8th Dec 2010

Robin Thornber – A Tribute

R Thornber Glossop

R Thornber GlossopIt is with regret that we have to report the death of Robin Thornber, 66. Robin died last Sunday (5/12/10). Robin, aged 66, passed away on Sunday 5th December 2010 at the Christie Hospital.
Robin was born and schooled in Blackburn. He achieved a scholarship to study History at Oxford. On leaving University he took up employment with The Oxford Mail and later moved to The Guardian Newspaper as Theatre Critic where he remained for 30 years. Robin was a well known and popular character in Glossop and has supported many worthwhile causes locally and abroad. He was a regular at the Labour Club.
Robin also set up the original Glossop.com website and always seemed to have his finger on the pulse, able to report local news stories very quickly.

Robin’s funeral will be held on Wednesday 15th December at Dukinfield Crematorium at 2.30pm. This will continue at Glossop Labour Club on Chapel Street.

Family flowers only please, donations greatly received for
Amnesty International.

If you would like to leave a tribute on Robins Facebook page, it can be found here. (you will need to be on friends list)


Written by Martin

Website:

  • http://n/a Glossop Bowling Club (North Road)

    Robin was always quick in adding our reports to the website and supporting our aim of getting Glossop folk playing the great game of crown green bowls. He will be greatly missed in our community.

    God bless.

  • http://www.shinylearning.co.uk Helen Melhuish

    Glossop.com was an invaluable and reliable source of information to us, particularly when we were newcomers to the area. We appreciate the positive comments Robin made about Shiny Learning. He was obviously a real man of the community and his contributions will be greatly missed. Our thoughts are very much with his family.

  • malcolm. whittaker@wanadoo,fr

    Robin lived with me for about ten years on and off before I moved to France.During which time we consumed more vodka than a party at the Polit bureau, I did not know about the crown green bowls, but he would have supported any sport played within 25 yards of a Bar, He was a Bon Viveur, As far as I am aware , like myself he had no religeous convitions. Blaize Pascal said you might as well hedge you bets,anyway.
    If so and there is a bottle of vodka up ther he will find it.
    A good friend sadly missed. my condolences to his children and grand children,

    Malcolm Whittaker.

  • http://tonykennah.co.uk Tony Kennah

    I only knew Robin from 15 years ago ( via Malc ) and not on a very personal level as such. (even though I shaved his head once for a charity event at the labour club :-) )but he was a very sincere and genuine guy who would always help anyone in need, He will be there always in my memory ……

  • Philip Wray

    I was proud to know Robin as my brother-in law during his marriage to my sister Kay. Even after they parted Robin still remained a treasured member of our families. His wiliness to help other is legionnaire he was a wonderful person to share a drink with, so able to put a perspective on any event. Robin we will miss you but please save me a place at the bar in Heaven.

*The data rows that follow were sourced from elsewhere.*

(** *** Locating a real number

    [located m e exact x]: the real [x] is the value of [m] at [e] when
    [exact] holds, and lies strictly between it and the next value of the
    grid otherwise. *)
Definition located (m e : Z) (exact : bool) (x : R) : Prop :=
  if exact then x = F2R m e else F2R m e < x < F2R (m + 1) e.

Lemma located_bounds (m e : Z) (exact : bool) (x : R) :
  located m e exact x -> F2R m e <= x < F2R (m + 1) e.
Proof.
  unfold located. pose proof (F2R_lt m (m + 1) e ltac:(lia)) as Hlt.
  destruct exact; intros H; lra.
Qed.

Lemma located_shift (m e k m' : Z) (exact exact' : bool) (x : R) :
  (0 <= m)%Z -> (0 <= k)%Z -> located m e exact x ->
  m' = (m / 2 ^ k)%Z ->
  (exact' = true <-> exact = true /\ (m mod 2 ^ k = 0)%Z) ->
  located m' (e + k) exact' x.
Proof.
  intros Hm Hk Hloc -> Hex.
  assert (0 < 2 ^ k)%Z as Hp by (apply Z.pow_pos_nonneg; lia).
  pose proof (Z.div_mod m (2 ^ k) ltac:(lia)) as Hdm.
  pose proof (Z.mod_pos_bound m (2 ^ k) Hp) as Hr.
  set (q := (m / 2 ^ k)%Z) in *. set (r := (m mod 2 ^ k)%Z) in *.
  assert (forall a, F2R a (e + k) = F2R (a * 2 ^ k) e) as Hsh.
  { intros a. rewrite <- (F2R_shift a (e + k) k Hk). f_equal. lia. }
  unfold located. rewrite !Hsh.
  pose proof (located_bounds _ _ _ _ Hloc) as [Hlo Hhi].
  destruct exact'.
  - destruct Hex as [Hex _]. destruct (Hex eq_refl) as [-> Hr0].
    unfold located in Hloc. rewrite Hloc. f_equal. lia.
  - assert (F2R (q * 2 ^ k) e <= F2R m e) by (apply F2R_le; lia).
    assert (F2R (m + 1) e <= F2R ((q + 1) * 2 ^ k) e) by (apply F2R_le; nia).
    split; [|lra].
    destruct exact.
    + unfold located in Hloc.
      assert (r <> 0)%Z as Hr0.
      { intros Hr0. destruct Hex as [_ Hex].
        specialize (Hex (conj eq_refl Hr0)). discriminate. }
      rewrite Hloc. apply F2R_lt. lia.
    + unfold located in Hloc. lra.
Qed.


(** *** Rounding *)

(** The end of [binary_round_aux]: the rounded mantissa is shifted once
    more if the rounding carried, and the exponent is checked. *)
Definition finalize (s : bool) (m1 e : Z) : float :=
  let '(mrs, e') := shr_fexp prec emax m1 e loc_Exact in
  match shr_m mrs with
  | Z0 => S754_zero s
  | Zpos m =>
      if (e' <=? emax - prec)%Z then S754_finite s m e' else S754_infinity s
  | Zneg _ => S754_nan
  end.

Definition overflow_or (s : bool) (m e : Z) : float :=
  if (e <=? emax - prec)%Z then S754_finite s (Z.to_pos m) e
  else S754_infinity s.

Lemma binary_round_aux_eq (s : bool) (mx ex : Z) (lx : location) :
  binary_round_aux prec emax s mx ex lx
  = finalize s
      (round_nearest_even (shr_m (shr_fexp prec emax mx ex lx).1)
                          (loc_of_shr_record (shr_fexp prec emax mx ex lx).1))
      (shr_fexp prec emax mx ex lx).2.
Proof.
  unfold binary_round_aux, finalize.
  destruct (shr_fexp prec emax mx ex lx) as [mrs e']. reflexivity.
Qed.

Lemma finalize_shift (s : bool) (m e : Z) :
  (0 <= m)%Z ->
  let k := Z.max 0 (fexp (Zdigits2 m + e) - e) in
  finalize s m e
  = match (m / 2 ^ k)%Z with
    | Z0 => S754_zero s
    | Zpos p =>
        if (e + k <=? emax - prec)%Z then S754_finite s p (e + k)
        else S754_infinity s
    | Zneg _ => S754_nan
    end.
Proof.
  intros Hm k. unfold finalize, shr_fexp.
  pose proof (shr_spec m e (fexp (Zdigits2 m + e) - e) loc_Exact Hm)
    as (He & Hsm & _).
  destruct (shr _ e _) as [mrs e']. cbn [fst snd] in *.
  now rewrite Hsm, He.
Qed.

Lemma finalize_zero (s : bool) (e : Z) : finalize s 0 e = S754_zero s.
Proof.
  rewrite finalize_shift by lia.
  rewrite Z.div_0_l; [reflexivity|]. apply Z.pow_nonzero; lia.
Qed.

Lemma finalize_canonical (s : bool) (m e : Z) :
  (0 < m)%Z -> canonical m e -> finalize s m e = overflow_or s m e.
Proof.
  intros Hm C. rewrite finalize_shift by lia.
  unfold canonical in C. rewrite C, Z.sub_diag.
  change (Z.max 0 0) with 0%Z. change (2 ^ 0)%Z with 1%Z.
  rewrite Z.div_1_r, Z.add_0_r. unfold overflow_or.
  destruct m; try lia. reflexivity.
Qed.

Lemma Zdigits2_pow2 (k : Z) : (0 <= k)%Z -> Zdigits2 (2 ^ k) = (k + 1)%Z.
Proof.
  intros Hk. apply Zdigits2_unique.
  - replace (k + 1 - 1)%Z with k by lia. split; [lia|].
    apply Z.pow_lt_mono_r; lia.
  - apply Z.pow_pos_nonneg; lia.
Qed.

Lemma finalize_carry (s : bool) (e : Z) :
  canonical (2 ^ (prec - 1)) (e + 1) ->
  finalize s (2 ^ prec) e = overflow_or s (2 ^ (prec - 1)) (e + 1).
Proof.
  intros C. unfold canonical in C. rewrite Zdigits2_pow2 in C by lia.
  assert (0 < 2 ^ prec)%Z as Hp by (apply Z.pow_pos_nonneg; lia).
  rewrite finalize_shift by lia.
  rewrite Zdigits2_pow2 by lia.
  replace (prec + 1 + e)%Z with (prec - 1 + 1 + (e + 1))%Z by lia.
  rewrite C. replace (e + 1 - e)%Z with 1%Z by lia.
  change (Z.max 0 1) with 1%Z.
  replace (2 ^ prec)%Z with (2 ^ (prec - 1) * 2 ^ 1)%Z
    by (rewrite <- Z.pow_add_r by lia; f_equal; lia).
  rewrite Z.div_mul by lia. unfold overflow_or.
  assert (0 < 2 ^ (prec - 1))%Z as Hq by (apply Z.pow_pos_nonneg; lia).
  destruct (2 ^ (prec - 1))%Z; try lia. reflexivity.
Qed.

Lemma round_nearest_even_cases (mrs : shr_record) :
  let m1 := round_nearest_even (shr_m mrs) (loc_of_shr_record mrs) in
  m1 = shr_m mrs \/ (m1 = (shr_m mrs + 1)%Z /\ inexact mrs = true).
Proof.
  destruct mrs as [m [|] [|]]; cbn; auto.
  destruct (Z.even m); auto.
Qed.

(** What [binary_round_aux] does to a located real: it truncates to the
    grid and keeps the mantissa or takes the next one, the latter only
    when the real lies above the truncation. *)
Lemma binary_round_aux_char (s : bool) (mx ex : Z) (lx : location) (x : R) :
  (0 < mx)%Z -> (ex <= fexp (Zdigits2 mx + ex))%Z ->
  located mx ex (exactb lx) x ->
  exists m e m1,
    grid m e /\ (0 <= m)%Z /\ F2R m e <= x < F2R (m + 1) e
    /\ (m1 = m \/ (m1 = (m + 1)%Z /\ F2R m e < x))
    /\ binary_round_aux prec emax s mx ex lx = finalize s m1 e.
Proof.
  intros Hmx Hex Hloc. rewrite binary_round_aux_eq. unfold shr_fexp.
  set (n := (fexp (Zdigits2 mx + ex) - ex)%Z).
  pose proof (shr_spec mx ex n lx ltac:(lia)) as (He & Hm & Hi).
  destruct (shr (shr_record_of_loc mx lx) ex n) as [mrs e']. cbn [fst snd] in *.
  replace (Z.max 0 n) with n in * by lia.
  assert (0 < 2 ^ n)%Z as Hp by (apply Z.pow_pos_nonneg; lia).
  assert (0 <= mx / 2 ^ n)%Z as Hq by (apply Z.div_pos; lia).
  assert (located (mx / 2 ^ n) (ex + n) (negb (inexact mrs)) x) as Hloc'.
  { apply (located_shift mx ex n (mx / 2 ^ n) (exactb lx)
                          (negb (inexact mrs)) x);
      [lia|lia|exact Hloc|reflexivity|rewrite negb_true_iff; exact Hi]. }
  exists (mx / 2 ^ n)%Z, e', (round_nearest_even (shr_m mrs) (loc_of_shr_record mrs)).
  subst e'. split; [|split; [exact Hq|split; [now apply located_bounds in Hloc'|]]].
  - destruct (Z.eq_dec (mx / 2 ^ n) 0) as [H0|H0].
    + right. split; [exact H0|].
      apply Z.div_small_iff in H0; [|lia]. destruct H0 as [H0|H0]; [|lia].
      pose proof (Zdigits2_bounds mx Hmx) as [Hl _].
      assert (Zdigits2 mx - 1 < n)%Z as Hd.
      { destruct (Z_lt_le_dec (Zdigits2 mx - 1) n) as [?|Hge]; [assumption|].
        assert (2 ^ n <= 2 ^ (Zdigits2 mx - 1))%Z
          by (apply Z.pow_le_mono_r; lia). lia. }
      subst n. unfold SpecFloat.fexp in *. lia.
    + left. split; [lia|]. unfold canonical.
      rewrite Zdigits2_div by lia.
      replace (Zdigits2 mx - n + (ex + n))%Z with (Zdigits2 mx + ex)%Z by lia.
      subst n. lia.
  - split; [|reflexivity].
    destruct (round_nearest_even_cases mrs) as [H1|[H1 Hin]].
    + left. now rewrite H1, Hm.
    + right. split; [now rewrite H1, Hm|].
      rewrite Hin in Hloc'. cbn in Hloc'. lra.
Qed.

Lemma finalize_value (s : bool) (m e m1 : Z) :
  grid m e -> (0 <= m)%Z -> (m1 = m \/ m1 = (m + 1)%Z) ->
  (m1 = 0%Z /\ finalize s m1 e = S754_zero s)
  \/ (exists m' e',
         (0 < m')%Z /\ canonical m' e' /\ F2R m' e' = F2R m1 e
         /\ finalize s m1 e = overflow_or s m' e').
Proof.
  intros Hg Hm [->| ->].
  - destruct Hg as [[Hm' Cm]|[-> ->]].
    + right. exists m, e. repeat split; try assumption.
      now apply finalize_canonical.
    + left. split; [reflexivity|apply finalize_zero].
  - right. destruct (grid_succ m e Hg) as [C|[Heq C]].
    + exists (m + 1)%Z, e. repeat split; try assumption; try lia.
      apply finalize_canonical; [lia|assumption].
    + exists (2 ^ (prec - 1))%Z, (e + 1)%Z.
      split; [apply Z.pow_pos_nonneg; lia|]. split; [exact C|]. split.
      * rewrite Heq. rewrite <- (F2R_shift (2 ^ (prec - 1)) (e + 1) 1) by lia.
        f_equal; [|lia]. rewrite <- Z.pow_add_r by lia. f_equal. lia.
      * rewrite Heq. now apply finalize_carry.
Qed.
(** * Concurrency examples: primality workers and flag downloads

    A shallow embedding of the dispatcher code of the repository
    (primes/primes.py, primes/procs.py, getflags/flags2_sequential.py and
    getflags/flags2_threadpool.py) together with the properties of the
    specification that were checked against it. *)

From Stdlib Require Import ZArith Znumtheory Zpow_facts Lia Bool.
From Stdlib Require Import PrimFloat.
From Stdlib Require Import Permutation.
From stdpp Require Import base decidable countable list strings pretty gmap fin_maps.

Local Open Scope Z_scope.

(** ** primes/primes.py *)

Module primes.

(** [range(start, stop, step)] for a positive step: the arithmetic
    progression start, start+step, ... strictly below stop. *)
Definition py_range (start stop step : Z) : list Z :=
  map (fun k : nat => start + step * Z.of_nat k)
      (seq 0 (Z.to_nat ((stop - start + step - 1) / step))).

(** The body of the [for i in range(3, root + 1, 2)] loop of [is_prime]:
    the first candidate that divides [n] returns [False]; falling off the
    end of the range reaches the final [return True]. *)
Fixpoint trial_division (n : Z) (candidates : list Z) : bool :=
  match candidates with
  | [] => true
  | i :: rest => if n mod i =? 0 then false else trial_division n rest
  end.
(** C5.  For every sequence [lst] and every chunk size [n > 0],
    [chunks(lst, n)] yields chunks whose concatenation is [lst] itself
    (so order is kept within and across chunks); every chunk but the last
    has exactly [n] elements, and no chunk is empty or longer than
    [n]. *)
Theorem chunks_reassemble lst n :
  (0 < n)%nat ->
  exists cs, Analytics_base.chunks lst n = Some cs /\
             concat cs = lst /\ full_but_last n cs.
Proof. apply chunks_slices. Qed.
End Chunks.

Lemma chunks_reassemble_witness :
  (0 < 2)%nat /\
  exists cs, Analytics_base.chunks [1; 2; 3; 4; 5] 2 = Some cs /\
             concat cs = [1; 2; 3; 4; 5] /\ full_but_last 2 cs.
Proof. split; [lia | apply (chunks_reassemble [1; 2; 3; 4; 5] 2); lia]. Defined.

Example chunks_of_five :
  Analytics_base.chunks [1; 2; 3; 4; 5] 2 = Some [[1; 2]; [3; 4]; [5]].
Proof. reflexivity. Qed.

(** The list comprehension of 006.Stock_FBO_FBS.py is [chunks] at 1000. *)
Lemma stock_chunks_cut (product_ids : list Z) :
  concat (Stock_FBO_FBS.chunks product_ids) = product_ids /\
  full_but_last 1000 (Stock_FBO_FBS.chunks product_ids).
Proof.
  destruct (chunks_slices product_ids 1000) as (cs & Hcs & Hcat & Hfull);
    [lia|].
  unfold Analytics_base.chunks in Hcs. unfold Stock_FBO_FBS.chunks.
  destruct (Py.range (length product_ids) 1000) as [offsets|]; [|done].
  injection Hcs as <-. destruct product_ids; [|done].
  split; [done|]. split; [constructor|].
  intros k c Hk. by rewrite lookup_nil in Hk.
Qed.

(** The loop of [get_ozon_prices] in 013.Price_logistic.py sends the chunks
    of [product_ids] at [limit], one request each, in order. *)
Lemma price_loop_chunks `{PyFloat} post (product_ids : list Z) (limit : nat) :
  forall offsets n acc,
  Price_logistic.get_ozon_prices_loop post product_ids limit offsets n acc
  = PriceSpec.store_chunks post
      ((fun i => Py.slice product_ids i (i + limit)) <$> offsets) n acc.
Proof.
  induction offsets as [|i offsets IH]; intros n acc; [done|].
  cbn [Price_logistic.get_ozon_prices_loop]. rewrite IH. by rewrite fmap_cons.
Qed.

Lemma price_chunks_sent `{PyFloat} post (product_ids : list Z) (limit : nat) :
  Price_logistic.get_ozon_prices post product_ids limit
  = cs ← Analytics_base.chunks product_ids limit;
    Some (PriceSpec.store_chunks post cs 0 []).
Proof.
  unfold Price_logistic.get_ozon_prices, Analytics_base.chunks.
  destruct (Py.range (length product_ids) limit) as [offsets|]; [|done].
  cbn. by rewrite price_loop_chunks.
Qed.

(** ** Pagination *)

(** *** Cursor idiom, 001.Product_offer_id.py *)
Section CursorLoop.
Import Product_offer_id CursorPages.
Context {Item : Type}.
Implicit Types (post : nat -> string -> response Item)
  (ps : list (page Item)) (p : page Item).
(** [computeImageDiff] computes the pixel-wise difference between two
    images.  It returns a new image showing the differences, the mean
    absolute error (MAE) and the number of pixels. *)
Definition ComputeImageDiffFast (img1 img2 : Image) (algo : ScalingAlgorithm)
    (differenceAsMonochrome : bool) : option (RGBAImage * spec_float * Z) :=
  let bounds := Bounds img1 in
  let img22 := reconcile img1 img2 algo in
  match NewRGBA bounds with
  | None => None
  | Some diff0 =>
      let '(diff, totalDiff, pixelCount) :=
        for_range (Y (Min bounds)) (Y (Max bounds)) (fun y st =>
          for_range (X (Min bounds)) (X (Max bounds)) (fun x st =>
            diff_pixel img1 img22 differenceAsMonochrome x y st) st)
          (diff0, 0, 0) in
      let mae := F64.div (F64.of_Z totalDiff) (F64.of_Z (uint64 (pixelCount * 3))) in
      Some (diff, mae, pixelCount)
  end.

End Util.

(** ** Loading: [path/filepath], [os], [os/exec] *)

Local Open Scope string_scope.

(** [filepath.Ext]: the suffix beginning at the final dot in the final
    element of the path; the loop runs from [len(path) - 1] down to [0] and
    stops at a separator.  [n] is [i + 1]. *)
Fixpoint Ext_from (path : string) (n : nat) : string :=
  match n with
  | O => EmptyString
  | S i =>
      match String.get i path with
      | Some c =>
          if Ascii.eqb c "/"%char then EmptyString
          else if Ascii.eqb c "."%char
               then String.substring i (String.length path - i) path
               else Ext_from path i
      | None => EmptyString
      end
  end.

Definition filepath_Ext (path : string) : string :=
  Ext_from path (String.length path).

(** The Go errors that can come out of [LoadImage]. *)
Inductive error :=
  | ErrNotFound (name : string)    (* exec.Error wrapping exec.ErrNotFound *)
  | ExitError (status : Z)         (* exec.ExitError *)
  | ErrNotExist (path : string)    (* fs.PathError wrapping fs.ErrNotExist *)
  | ErrFormat.                     (* the decoder's error *)

(** What the loader does to the outside: the processes it starts. *)
Inductive event := Spawn (path : string) (argv : list string).

(** The file system (path to content) and the processes started so far. *)
Record World := mkWorld { files : gmap string (list Z); trace : list event }.

(** Computations on the world. *)
Definition M (T : Type) : Type := World -> T * World.
Definition ret {T} (x : T) : M T := fun w => (x, w).
Definition bind {T U} (c : M T) (k : T -> M U) : M U :=
  fun w => let '(x, w') := c w in k x w'.

Notation "'let*' x ':=' c 'in' k" := (bind c (fun x => k))
  (at level 10, x name, c at level 100, k at level 200).

(** [exec.Cmd]: the resolved path, the arguments and the error of the
    lookup, which [Run] reports before it starts anything. *)
Record Cmd := mkCmd { Cmd_Path : string; Cmd_Args : list string; Cmd_Err : option error }.

Section Load.

(** The environment: [exec.LookPath] on the [PATH] of the process, what a
    program does to the files and the status it exits with, and the image
    decoder. *)
Variable LookPath : string -> option string.
Variable run_program :
  string -> list string -> gmap string (list Z) -> gmap string (list Z) * Z.
Variable image_Decode : list Z -> option Image.

(** [exec.Command]: a name without separator is resolved with
    [LookPath]; a failure is kept in the field [Err]. *)
Definition exec_Command (name : string) (arg : list string) : Cmd :=
  match LookPath name with
  | Some p => mkCmd p (name :: arg) None
  | None => mkCmd name (name :: arg) (Some (ErrNotFound name))
  end.

(** [Cmd.Run]: nothing is started when the lookup failed; otherwise the
    program runs to its end and a status other than zero is an error. *)
Definition Cmd_Run (c : Cmd) : M (option error) :=
  match Cmd_Err c with
  | Some e => ret (Some e)
  | None =>
      fun w =>
        let '(fs, status) := run_program (Cmd_Path c) (Cmd_Args c) (files w) in
        (if Z.eqb status 0 then None else Some (ExitError status),
         mkWorld fs (trace w ++ [Spawn (Cmd_Path c) (Cmd_Args c)]))
  end.

(** [imaging.Open]: read the file and decode it. *)
Definition imaging_Open (path : string) : M (Image + error) :=
  fun w =>
    match files w !! path with
    | None => (inr (ErrNotExist path), w)
    | Some data =>
        match image_Decode data with
        | Some img => (inl img, w)
        | None => (inr ErrFormat, w)
        end
    end.

(** [os.Remove] *)
Definition os_Remove (path : string) : M (option error) :=
  fun w =>
    match files w !! path with
    | None => (Some (ErrNotExist path), w)
    | Some _ => (None, mkWorld (delete path (files w)) (trace w))
    end.
(** ** [lastCleanup] *)

Lemma opt_next_lastCleanup h s st : lastCleanup (opt_next h s st) = lastCleanup (opt s).
Proof.
  unfold opt_next. destruct st as [| |u l| |b| | |id]; try done.
  - by destruct (starts_pass h s LightTimer).
  - by destruct (starts_pass h s FullTimer).
  - by destruct (starts_pass h s (HeapTimer u l)).
  - by destruct (armed h ArErrorCb).
  - destruct (find_timer id (timers s)) as [[due [| |]]|]; try done.
    by destruct (due <=? clock s).
Qed.

(** X15: [lastCleanup] is written once, when the object is created, and
    never again: no pass, listener or timer of the file updates it. *)
Theorem lastCleanup_never_updated h evs : ∀ s,
  micro s = [] → lastCleanup (opt (run h s evs)) = lastCleanup (opt s).
Proof.
  induction evs as [|[t st] evs IH]; intros s Hm; [done|].
  cbn [run fold_left]. fold (run h (macrotask h s (t, st)) evs).
  destruct (macrotask_exact h s t st Hm) as (Ho & _ & Hm' & _).
  by rewrite IH, Ho, opt_next_lastCleanup.
Qed.

Lemma lastCleanup_never_updated_witness :
  lastCleanup (opt (run healthy_host (init demo_videos false)
                      [(1000, ArError); (120000, LightTimer); (600000, FullTimer)]))
  = lastCleanup (opt (init demo_videos false)).
Proof. exact (lastCleanup_never_updated healthy_host _ (init demo_videos false) eq_refl). Defined.

(** ** A tick of a cleanup timer, seen from the videos *)

Lemma auto_turn_videos h (full : bool) cb s :
  micro s = [] →
  videos ((top (when (armed h cb) (autoCleanup h full));; drain) s).1.2
  = if armed h cb && negb (hidden s) && negb (isProcessing (opt s))
    then video_after full <$> videos s else videos s.
Proof.
  intros Hm. destruct (armed h cb); cbn [when andb]; [|by rewrite (idle_turn _ s Hm)].
  destruct (negb (hidden s) && negb (isProcessing (opt s))) eqn:E.
  - rewrite <- (guarded_turn_videos h full s Hm).
    rewrite !bind_eq. unfold top, try_catch. by rewrite autoCleanup_eq, E.
  - rewrite (idle_turn _ s Hm); [done|]. by rewrite autoCleanup_eq, E.
Qed.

  • http://www.kevinfegan.co.uk Kevin Fegan

    Robin reviewed several of my stage plays before I met him outside the professional theatre scene. I was campaigning for the release of a miscarriage of justice case, “Alex”, who I met while I was working as a writer at Stocken Prison in Leicestershire. Robin was already aware of the case so I went to see him when I was writing a stage play loosely based on Alex’s experiences in prison. When Alex did a runner from prison (having served 20 years at that time) to draw attention to his case, he came to me for help. I was also negotiating with Granada TV about a documentary on Alex (“The Curious Case of Alex”). All Alex wanted was to tell his story and spend Xmas and his birthday on the out before giving himself up. Robin agreed to use his influence to have the case covered in “The Guardian” and negotiated an article written by Alex himself while he was on the run. But much more than that, Robin offered to share with me the sheltering of Alex for what turned out to be thirteen weeks. It was a measure of the man that he was prepared to do what was right and just rather than what was lawful and wrong.
    A measure of Robin as a theatre critic was the time he reviewed my play about the rave scene, “Excess XS”, at Contact Theatre in Manchester. Against the protocol of reviewers, he approached me immediately after the show to say how concerned he was that the loud music had put him off what was probably a very good play and asked if he could read the script before he wrote the review that night. It was unprecedented for a reviewer to care so much about a play. I gave him the script and he read it. His review the next day was glowing about the script but less so about the production.
    I will remember Robin for the way in which he was true to his political beliefs in his professional and personal life.